How Trump's executive order on immigration could impact physician shortages

The Association of American Medical Colleges President and CEO Darrell G. Kirch, MD, issued a statement on President Donald Trump's executive order to temporarily ban nationals from seven countries from traveling into the United States.

Dr. Kirch worries the executive order could accelerate the U.S. physician shortage as international graduates represent around 25 percent of the country's workforce.

"Current immigration pathways — including student, exchange-visitor, and employment visas—provide a balanced solution that improves healthcare access across the country through programs like the National Interest Waiver and the Conrad 30 J-1 Visa Waiver," said Dr. Kirch. Over the past decade, Conrad directed around 10,000 physicians into rural and urban underserved communities.

"Impeding these U.S. immigration pathways jeopardizes critical access to high-quality physician care for our nation's most vulnerable populations," he said.

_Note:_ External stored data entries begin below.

(** * ShopSmartBot: the navigation handlers and the caption renderer of
    [src/main.py], embedded as Rocq functions, and the properties the
    specification states about them.

    Conventions of the embedding.
    - A Python [str] is a Rocq [string] holding its UTF-8 bytes.  Every
      pattern the program searches for is either one ASCII character or a
      valid UTF-8 literal, so searching and replacing on the bytes agrees with
      searching and replacing on the code points.
    - A decoded JSON document is a value of [json]; a Python exception is a
      value of [exn]; a function that may raise returns a [result].
    - The handlers run in a monad that reads an environment (the file system,
      the clock, the outcome of every send) and threads the outbox and the log.
    - What the program takes from its libraries and this development does not
      define (floating-point numbers, [repr] of containers, aiogram's
      [CommandStart] filter) is gathered in the class [PyRuntime]. *)

From Stdlib Require Import String Ascii List ZArith Lia Bool Arith DecimalString.
Import ListNotations.
Local Open Scope string_scope.

Set Implicit Arguments.

(** ** Python strings *)

Module PyStr.

(** The line feed, written [\n] in the source. *)
Definition LF : string := String "010"%char EmptyString.

(** The escape marker of MarkdownV2, written ['\\'] in the source. *)
Definition backslash : ascii := "\"%char.

(** Bytes [10xxxxxx] continue a code point; every other byte starts one. *)
Definition is_continuation (c : ascii) : bool :=
  let n := nat_of_ascii c in ((128 <=? n)%nat && (n <? 192)%nat)%bool.

(** [len(s)] counts code points. *)
Fixpoint len (s : string) : nat :=
  match s with
  | EmptyString => 0
  | String c s' => (if is_continuation c then 0 else 1) + len s'
  end.

(** [str(n)] for an [int]. *)
Definition str_int (z : Z) : string := NilZero.string_of_int (Z.to_int z).

(** [needle in hay]. *)
Fixpoint contains (needle hay : string) : bool :=
  prefix needle hay ||
  match hay with
  | EmptyString => false
  | String _ hay' => contains needle hay'
  end.

(** [s.replace(old, new)] for a pattern [old] that is not empty: the text is
    read from the left, an occurrence of [old] is replaced by [new] and the
    reading resumes after it ([skip] counts the characters of the occurrence
    still to pass over). *)
Fixpoint replace_from (old new : string) (skip : nat) (s : string) : string :=
  match s with
  | EmptyString => EmptyString
  | String c s' =>
      match skip with
      | S k => replace_from old new k s'
      | O =>
          if prefix old s
          then new ++ replace_from old new (String.length old - 1) s'
          else String c (replace_from old new 0 s')
      end
  end.

(** With an empty pattern Python puts [new] before every code point and at the
    end. *)
Fixpoint insert_around (new s : string) : string :=
  match s with
  | EmptyString => new
  | String c s' =>
      (if is_continuation c then EmptyString else new)
        ++ String c (insert_around new s')
  end.

Definition replace (old new s : string) : string :=
  match old with
  | EmptyString => insert_around new s
  | String _ _ => replace_from old new 0 s
  end.

(** The text obtained by putting [f c] in the place of every character [c]. *)
Fixpoint expand (f : ascii -> string) (s : string) : string :=
  match s with
  | EmptyString => EmptyString
  | String c s' => f c ++ expand f s'
  end.

(** Number of characters of [s] that satisfy [p]. *)
Fixpoint count (p : ascii -> bool) (s : string) : nat :=
  match s with
  | EmptyString => 0
  | String c s' => (if p c then 1 else 0) + count p s'
  end.

Fixpoint all_chars (p : ascii -> bool) (s : string) : bool :=
  match s with
  | EmptyString => true
  | String c s' => p c && all_chars p s'
  end.

End PyStr.

(** ** [escape_markdown_v2] (src/main.py, lines 93-98) *)

Definition reserved_chars : string := "_*[]()~`>#+-=|{}.!/".

(** [for char in reserved_chars: text = text.replace(char, f'\\{char}')] *)
Definition escape_markdown_v2 (text : string) : string :=
  fold_left
    (fun text char =>
       PyStr.replace (String char EmptyString)
                     (String PyStr.backslash (String char EmptyString)) text)
    (list_ascii_of_string reserved_chars) text.

(** ** Values decoded by [json.load], exceptions, and the runtime *)

Inductive number (F : Type) : Type :=
| Int (z : Z)
| Float (f : F).

#[local] Unset Elimination Schemes.

Inductive json (F : Type) : Type :=
| JNull
| JBool (b : bool)
| JNum (n : number F)
| JStr (s : string)
| JList (l : list (json F))
| JDict (d : list (string * json F)).

#[local] Set Elimination Schemes.

Arguments Int {F} z.
Arguments Float {F} f.
Arguments JNull {F}.
Arguments JBool {F} b.
Arguments JNum {F} n.
Arguments JStr {F} s.
Arguments JList {F} l.
Arguments JDict {F} d.

(** What the program uses and its libraries define.  [pyfloat] is Python's
    [float] with its [str], its comparison with [0], its subtraction and the
    conversion from [int] (which overflows on large integers);
    [container_repr] is [repr] on a [list] or a [dict]; [CommandStart] is
    aiogram's filter of that name, applied to the text of a message. *)
Class PyRuntime : Type := {
  pyfloat : Type;
  float_str : pyfloat -> string;
  float_gt0 : pyfloat -> bool;
  float_sub : pyfloat -> pyfloat -> pyfloat;
  float_of_int : Z -> option pyfloat;
  container_repr : json pyfloat -> string;
  CommandStart : string -> bool
}.

(** A decoded value, and a decoded object: its entries in the order of the
    document. *)
Abbreviation value := (json pyfloat).
Abbreviation dict := (list (string * json pyfloat)).

(** The exceptions the program can meet, each with the text [str(e)] gives. *)
Inductive exn : Type :=
| FileNotFoundError (msg : string)
| OSError (msg : string)
| UnicodeDecodeError (msg : string)
| JSONDecodeError (msg : string)
| ValueError (msg : string)
| TypeError (msg : string)
| AttributeError (msg : string)
| KeyError (msg : string)
| OverflowError (msg : string)
| TelegramAPIError (msg : string).

Definition exn_str (e : exn) : string :=
  match e with
  | FileNotFoundError m | OSError m | UnicodeDecodeError m | JSONDecodeError m
  | ValueError m | TypeError m | AttributeError m | KeyError m
  | OverflowError m | TelegramAPIError m => m
  end.

(** [isinstance(e, FileNotFoundError)] *)
Definition is_FileNotFoundError (e : exn) : bool :=
  match e with FileNotFoundError _ => true | _ => false end.

(** [isinstance(e, ValueError)]: the two decoding errors are subclasses. *)
Definition is_ValueError (e : exn) : bool :=
  match e with
  | ValueError _ | JSONDecodeError _ | UnicodeDecodeError _ => true
  | _ => false
  end.

(** [isinstance(e, json.JSONDecodeError)] *)
Definition is_JSONDecodeError (e : exn) : bool :=
  match e with JSONDecodeError _ => true | _ => false end.

Inductive result (A : Type) : Type :=
| Ok (a : A)
| Raise (e : exn).

Arguments Ok {A} a.
Arguments Raise {A} e.

Definition rbind {A B} (r : result A) (k : A -> result B) : result B :=
  match r with
  | Ok a => k a
  | Raise e => Raise e
  end.

Notation "'let?' x ':=' r 'in' k" := (rbind r (fun x => k))
  (at level 10, x name, r at level 100, k at level 200).

(** ** Outbound messages *)

Inductive parse_mode : Type := Markdown | MarkdownV2.

Record reply_keyboard : Type := {
  keyboard : list (list string);
  resize_keyboard : bool;
  one_time_keyboard : option bool;
  input_field_placeholder : option string
}.

Inductive level : Type := INFO | WARNING | ERROR.

Section Bot.

Context {RT : PyRuntime}.

Inductive markup : Type :=
| ReplyKeyboardMarkup (k : reply_keyboard)
| ReplyKeyboardRemove
| InlineKeyboardMarkup (inline_keyboard : list (list (string * value))).

(** One call of [message.answer] or [message.answer_photo]: the photo (the
    path given to [FSInputFile]) when there is one, the text or caption, the
    keyboard and the parse mode. *)
Record outbound : Type := {
  photo : option string;
  body : string;
  reply_markup : option markup;
  mode : option parse_mode
}.

(** ** The world a handler runs in *)

(** What reading [data/products.json] gives. *)
Inductive source : Type :=
| Missing
| Unreadable (msg : string)
| NotUTF8 (msg : string)
| NotJSON (msg : string)
| Decoded (j : value).

(** [delivery k] is the failure, if any, of the send number [k] of the event
    (counted from 0). *)
Record env : Type := {
  products_json : source;
  path_exists : string -> bool;
  hour : nat;
  delivery : nat -> option string
}.

(** The sends attempted so far, oldest first, each with whether it went
    through, and the log records. *)
Record state : Type := {
  outbox : list (outbound * bool);
  logs : list (level * string)
}.

Definition initial : state := {| outbox := []; logs := [] |}.

Definition M (A : Type) : Type := env -> state -> result A * state.

Definition ret {A} (a : A) : M A := fun _ s => (Ok a, s).

Definition bind {A B} (m : M A) (k : A -> M B) : M B :=
  fun e s =>
    match m e s with
    | (Ok a, s') => k a e s'
    | (Raise x, s') => (Raise x, s')
    end.

Definition raise {A} (x : exn) : M A := fun _ s => (Raise x, s).

Definition lift {A} (r : result A) : M A := fun _ s => (r, s).

Definition ask : M env := fun e s => (Ok e, s).

(** Runs [m] and hands over how it ended ([try: ... except ...] is written
    with it). *)
Definition attempt {A} (m : M A) : M (result A) :=
  fun e s => let (r, s') := m e s in (Ok r, s').

(** The state after one more log record, and after one more send. *)
Definition logged (s : state) (l : level) (msg : string) : state :=
  {| outbox := outbox s; logs := (logs s ++ [(l, msg)])%list |}.

Definition sent (s : state) (m : outbound) (ok : bool) : state :=
  {| outbox := (outbox s ++ [(m, ok)])%list; logs := logs s |}.

Definition logger (l : level) (msg : string) : M unit :=
  fun _ s => (Ok tt, logged s l msg).

(** A send: recorded in the outbox, and raising when the transport fails. *)
Definition send (m : outbound) : M unit :=
  fun e s =>
    match delivery e (List.length (outbox s)) with
    | None => (Ok tt, sent s m true)
    | Some err => (Raise (TelegramAPIError err), sent s m false)
    end.

End Bot.

Notation "x <- m ;; k" := (bind m (fun x => k))
  (at level 61, m at next level, right associativity).
Notation "m ;; k" := (bind m (fun _ => k))
  (at level 61, right associativity).

Section Handlers.

Context {RT : PyRuntime}.

(** ** Python operations on decoded values *)

(** [type(v).__name__] *)
Definition type_name (v : value) : string :=
  match v with
  | JNull => "NoneType"
  | JBool _ => "bool"
  | JNum (Int _) => "int"
  | JNum (Float _) => "float"
  | JStr _ => "str"
  | JList _ => "list"
  | JDict _ => "dict"
  end.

The executive order covers immigrants from Iraq, Iran, Somalia, Sudan, Libya and Yemen. A Forbes article reported there are 260 people who applied for medical residency from the seven listed countries. An AAMC report from April 2016 found by 2025, there will be an estimated shortfall of between 14,900 and 35,600 primary care physicians; non-primary care specialists are expected to see a 37,400 to 60,300 physician shortfall. 

"Our ability to attract top talent from around the world also enriches the research laboratories at medical schools and teaching hospitals that are working toward cures and has helped position the U.S. as a global leader in medical research, strengthening our economy and bolstering the public's health," Dr. Kirch said. "Because disease knows no geographic boundaries, it is essential to ensure that we continue to foster, rather than impede, scientific cooperation with physicians and researchers of all nationalities as we strive to keep our country healthy."

At least five physicians and medical students reported issues at airports re-entering the country after the executive order.